In 1950, though, Faulkner became a Nobel Prize-winning writer recognized around the world as a chronicler of (as he stated in his Stockholm Address) "the old verities and truths of the heart, the old universal truths lacking which any story is ephemeral and doomed--love and honor and pity and pride and compassion and sacrifice" (Faulkner, Essays 120). The more conservative values of the post-war era contributed to a revival of interest in Faulkner's work, now perceived as mythic and universal rather than macabre and regional. The U.S. State Department sent him on a series of goodwill missions to South America, Europe, and Japan starting in 1954.

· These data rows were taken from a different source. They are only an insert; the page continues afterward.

Lemma dispatchSIM_IO_erases p m :
  sim parseSIM_IO (dispatchSIM_IO junk) p m (fun d _ _ m' =>
    match d with
    | None => freed m' = freed m /\ calls m' = calls m /\ exists K, leaves m K m'
    | Some io => freed m' = freed m ++ map wiped (omap id [io_path io; io_data io; io_pin2 io; io_aidPtr io]) /\
        calls m' = calls m ++ (if stubbed io then [] else [(D_simIo io, sizeof "RIL_SIM_IO_v3")]) /\ live m' = live m
    end).
Proof.
  pose proof (own_start m). unfold parseSIM_IO, read_simIO, dispatchSIM_IO, invalid.
  repeat lazymatch goal with
    | |- sim ((_ ≫= _) ≫= _) _ _ _ _ => apply sim_assoc
    | |- sim (mret _ ≫= _) _ _ _ _ => apply sim_ret_left; cbv beta iota
    | _ => sim_head
    end.
  - lazymatch goal with Ho : own _ [_; _; _; _] _ _ _ |- _ => pose proof (own_leaves _ _ _ _ _ Ho); destruct Ho end.
    split; [done|]. split; [done|]. by eexists.
  - cbn [io_path] in *. subst. repeat sim_head. set (io := SimIo _ _ _ _ _ _ _ _ _ _).
    assert (Hst : bool_decide (l = lit "3F00") && ((io_command io =? 192) || (io_command io =? 176)) = stubbed io).
    { unfold stubbed. f_equal. apply bool_decide_ext. simpl. naive_solver. }
    change z0 with (io_command io). rewrite Hst.
    lazymatch goal with Ho : own _ ?ps ?F ?C ?m1 |- sim _ _ _ ?m1 _ =>
      eapply (sim_step _ _ _ _ _ _ (fun _ m' => own m ps F (C ++ (if stubbed io then [] else [(D_simIo io, sizeof "RIL_SIM_IO_v3")])) m')) end.
    { destruct (stubbed io); [eexists tt, _; split; [reflexivity|by rewrite app_nil_r]|].
      edestruct call_run as (m2 & Hr & Hm2); [eassumption|]. by exists tt, m2. }
    intros [] m2 Hm2. repeat sim_head.
    lazymatch goal with Ho : own _ [_; _; _; _] _ _ ?m3 |- context [live ?m3] => pose proof (own_leaves _ _ _ _ _ Ho) as Hl; destruct Ho as [_ _ _ _ HF HC] end.
    split; [|split; [done|by apply leaves_nil in Hl]]. rewrite HF. clear. subst io.
    repeat match goal with s : cstr |- _ => destruct s end; cbn; by rewrite <- ?app_assoc, ?app_nil_r.
  - cbn [io_path] in *. subst. apply sim_fault.
    erewrite bind_run by (eapply (string_at_run _ _ 0%nat _ None); [eassumption|done]).
    erewrite bind_run by (eapply (string_at_run _ _ 1%nat); [eassumption|done]).
    erewrite bind_run by (eapply (string_at_run _ _ 2%nat); [eassumption|done]).
    by erewrite bind_run by (eapply (string_at_run _ _ 3%nat); [eassumption|done]).
Qed.

(** ** Facility locks *)

(** Reading another parcel. *)
Definition with_bytes {A} (p2 : bytes) (r : M bytes A) : M bytes A := fun p =>
  match r p2 with
  | Ret (a, _) => Ret (a, p)
  | Abort => Abort
  | Fault => Fault
  end.

Lemma own_drop_null m0 ps F C m : own m0 (ps ++ [(None, None)]) F C m -> own m0 ps F C m.
Proof.
  intros Ho. apply (own_perm _ _ ((None, None) :: ps)) in Ho; [|by rewrite <- Permutation_cons_append].
  destruct Ho as [H1 H2 H3 H4 H5 H6]. apply Forall_cons in H4 as [_ H4]. by split.
Qed.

The decade of the fifties was a difficult one for Faulkner creatively and personally, in spite of his long-awaited fame and the money accompanying it. He feared aging and the loss of his potency as a man and a writer; his drinking binges periodically required treatment; he even underwent electroshock therapy in 1952. In spite of these obstacles, he endured and prevailed, leaving a lasting legacy of stories of the human heart in conflict with itself.
In accepting the Nobel Prize for Literature in 1950, William Faulkner observed that the tragedy of the postwar era was "a general and universal physical fear," leaving only the question: "When will [we] be blown up?" His words stood in ironic contrast to President Roosevelt's reassurance in his first Inaugural Address in 1933 that we had nothing "to fear but fear itself." For Faulkner, the poet's, the writer's, duty and privilege were to remind man "of the courage and honor and hope and pride and compassion and pity and sacrifice which have been the glory of his past." Faulkner's hope was to use his voice to help us win peace and justice with words rather than weapons.